Sunday, February 2, 2020

A Short Look Inside An IMSS Hospital

It's taken weeks to get over the virus I had.  We are both still existing with a mild cough on occasions.  It comes and goes.  Some people are reporting four to six weeks of cough after the end of the cold virus.  

IMSS 33 Monterrey

Yesterday we went to an IMSS hospital to visit a friend who is in pretty bad shape.  Diabetes, kidney failure, deep depression, and probably not going to make it.   His kids are all there taking shifts staying at the hospital.  He needs a catheter put in to help cleanse his kidneys but they have to wait until Tuesday.  No surgeries scheduled on weekends at this hospital.  Sad, isn't it?  But that is socialized medicine in Mexico.  

This particular hospital is located in downtown Monterrey and when we were there five years ago it was a dump.  With a new director, it has undergone some modifications and clean up.  There is still so much bureaucracy that some people would think it's still a dump.  Little things like extremely dirty windows, tape residue on the walls, windows and glass doors where notices were hung but never thoroughly cleaned, areas requiring simple paint touch-ups, etc.    

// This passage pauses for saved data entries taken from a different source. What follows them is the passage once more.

Definition buf_vaddf (buf : buf_t) (fmt : cstring) (ap : list fmt_arg) : res buf_t :=
  match vformat fmt ap with
  | None => Err OutOfBounds   (* the arguments do not match the format *)
  | Some out =>
      buf ← (if decide (buf_avail buf = 0) then buf_grow buf 64 else Ok buf);
      '(p, n) ← vsnprintf (bbuf buf) (blen buf) (balloc buf -z blen buf) out;
      let buf := MkBuf p (balloc buf) (blen buf) (bpos buf) in
      _ ← c_assert (bool_decide (n >= 0));
      '(buf, n) ←
        (if decide (n > buf_avail buf) then
           buf ← buf_grow buf n;
           '(p, n) ← vsnprintf (bbuf buf) (blen buf) (balloc buf -z blen buf) out;
           let buf := MkBuf p (balloc buf) (blen buf) (bpos buf) in
           _ ← c_assert (bool_decide (n <= buf_avail buf));
           Ok (buf, n)
         else Ok (buf, n));
      buf_setlen buf (blen buf +z n)
  end.

Definition buf_addf (buf : buf_t) (fmt : cstring) (ap : list fmt_arg) : res buf_t :=
  buf_vaddf buf fmt ap.

(** ** Reading from streams and descriptors *)

(** A stream is the bytes it has left; [fread] is short only at its end. *)
Definition buf_fread (buf : buf_t) (size : Z) (f : list char) : res (buf_t * Z * list char) :=
  let oldalloc := balloc buf in
  buf ← buf_grow buf size;
  let got := take (Z.to_nat size) f in
  p ← store_range (bbuf buf) (blen buf) (Some <$> got);
  let buf := MkBuf p (balloc buf) (blen buf) (bpos buf) in
  buf ← (if decide (length got > 0) then buf_setlen buf (blen buf +z length got)
         else if decide (oldalloc = 0) then buf_release buf else Ok buf);
  Ok (buf, length got : Z, drop (Z.to_nat size) f).

(** What successive calls of read(2) on a descriptor will meet: bytes that are
    ready, an interruption (EAGAIN or EINTR), or an error. No event is the end
    of the file. *)
Inductive read_event :=
| RdData (bs : list char)
| RdRetry
| RdFail.

(** One return of [read(fd, buf, count)]: [Some bs] or -1. *)
Fixpoint try_read (fd : list read_event) (count : nat) : option (list char) * list read_event :=
  match fd with
  | [] => (Some [], [])
  | RdRetry :: fd => try_read fd count
  | RdFail :: fd => (None, fd)
  | RdData bs :: fd =>
      (Some (take count bs),
       if decide (length bs <= count)%nat then fd else RdData (drop count bs) :: fd)
  end.

Fixpoint buf_read_loop (fuel : nat) (buf : buf_t) (oldalloc oldlen : Z) (fd : list read_event)
    : res (buf_t * Z * list read_event) :=
  match fuel with
  | O => Err OutOfFuel
  | S fuel =>
      match try_read fd (Z.to_nat (buf_avail buf)) with
      | (Some [], fd) =>
          p ← store (bbuf buf) (blen buf) NUL;
          Ok (MkBuf p (balloc buf) (blen buf) (bpos buf), to_int (blen buf -z oldlen), fd)
      | (None, fd) =>
          buf ← (if decide (oldalloc <> 0) then buf_setlen buf oldlen else buf_release buf);
          Ok (buf, -1, fd)
      | (Some bs, fd) =>
          p ← store_range (bbuf buf) (blen buf) (Some <$> bs);
          buf ← buf_grow (MkBuf p (balloc buf) (blen buf +z length bs) (bpos buf)) 8192;
          buf_read_loop fuel buf oldalloc oldlen fd
      end
  end.

(** The bytes and events a descriptor still has: every iteration consumes one. *)
Definition fd_size (fd : list read_event) : nat :=
  foldr (fun ev n => match ev with RdData bs => S (length bs) + n | _ => S n end)%nat 0%nat fd.

Definition buf_read (buf : buf_t) (fd : list read_event) (hint : Z)
    : res (buf_t * Z * list read_event) :=
  let oldalloc := balloc buf in
  let oldlen := blen buf in
  buf ← buf_grow buf (if decide (hint <> 0) then hint else 8192);
  buf_read_loop (S (fd_size fd)) buf oldalloc oldlen fd.

(** A file: whether open() succeeds, what read() meets, whether close() succeeds. *)
Record file := MkFile { f_open : bool; f_events : list read_event; f_close : bool }.

Definition buf_read_file (buf : buf_t) (f : file) (hint : Z) : res (buf_t * Z) :=
  if f_open f then
    '(buf, len, _) ← buf_read buf (f_events f) hint;
    if f_close f then Ok (buf, len) else Ok (buf, -1)
  else Ok (buf, -1).

(** ** Trimming and splicing *)

(** [while (b < end && isspace( *b)) ++b;] from offset [b], [n] bytes left. *)
Fixpoint ltrim_scan (blk : block) (b : Z) (n : nat) : res Z :=
  match n with
  | O => Ok b
  | S n => ch ← load blk b; if isspace ch then ltrim_scan blk (b + 1) n else Ok b
  end.

Definition buf_ltrim (buf : buf_t) : res buf_t :=
  b ← ltrim_scan (bbuf buf) 0 (Z.to_nat (blen buf));
  let pos := if decide (bpos buf < b) then 0 else bpos buf -z b in
  bs ← load_range (bbuf buf) b (blen buf - b);
  p ← store_range (bbuf buf) 0 bs;
  buf_setlen (MkBuf p (balloc buf) (blen buf) pos) (blen buf - b).

(** [while (len > 0 && isspace(buf->buf[len-1])) --len;] *)
Fixpoint rtrim_scan (blk : block) (len : nat) : res nat :=
  match len with
  | O => Ok 0%nat
  | S n => ch ← load blk n; if isspace ch then rtrim_scan blk n else Ok len
  end.

Definition buf_rtrim (buf : buf_t) : res buf_t :=
  len ← rtrim_scan (bbuf buf) (Z.to_nat (blen buf));
  buf_setlen buf (Z.of_nat len).

Definition buf_splice (buf : buf_t) (off len : Z) (data : option (list char)) (data_len : Z)
    : res buf_t :=
  let delta := to_int (data_len -z len) in
  let off := if decide (off < 0) then to_int (blen buf +z off) else off in
  _ ← c_assert (bool_decide (off >= 0) && bool_decide (off <= blen buf));
  _ ← c_assert (bool_decide (off +z len <= blen buf));
  _ ← c_assert (bool_decide (data_len = 0) || bool_decide (data <> None));
  buf ← (if decide (delta > 0) then buf_grow buf delta else Ok buf);
  p ← (if decide (delta <> 0) then
         bs ← load_range (bbuf buf) (off + len) (blen buf -z off -z len);
         store_range (bbuf buf) (off + data_len) bs
       else Ok (bbuf buf));
  p ← (if decide (data_len <> 0) then
         if decide (data_len <= length (default [] data)) then
           store_range p off (Some <$> take (Z.to_nat data_len) (default [] data))
         else Err OutOfBounds
       else Ok p);
  buf_setlen (MkBuf p (balloc buf) (blen buf) (bpos buf)) (blen buf +z delta).

Definition buf_splicestr (buf : buf_t) (off len : Z) (s : option cstring) : res buf_t :=
  buf_splice buf off len s (match s with Some s => length s : Z | None => 0 end).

I didn't take a picture inside the room.  There are three other patients and the room is clean and has its own bathroom.   Our friend has all the latest technology including a defibrillator, monitors, oxygen and constant visits from staff with medications, meals, and checkups.  

This is the area for doctors' visits for those that were or will be admitted to the hospital.  It's quiet on the weekend as outpatient care goes to local clinics.

Only so many visitors are allowed at any bed.  You need to have a pass and after your visit, you come back here to the waiting room and give the pass to the next friend or relative.

You'll find signs like these all over the hospital reminding visitors to keep their hands washed with soap and water or using gel.  The bathrooms in the waiting area are in good condition and clean.

There are security cameras throughout the hospital so I was a bit uncomfortable taking pictures but did capture this orderly taking a patient back to his room after x-rays. 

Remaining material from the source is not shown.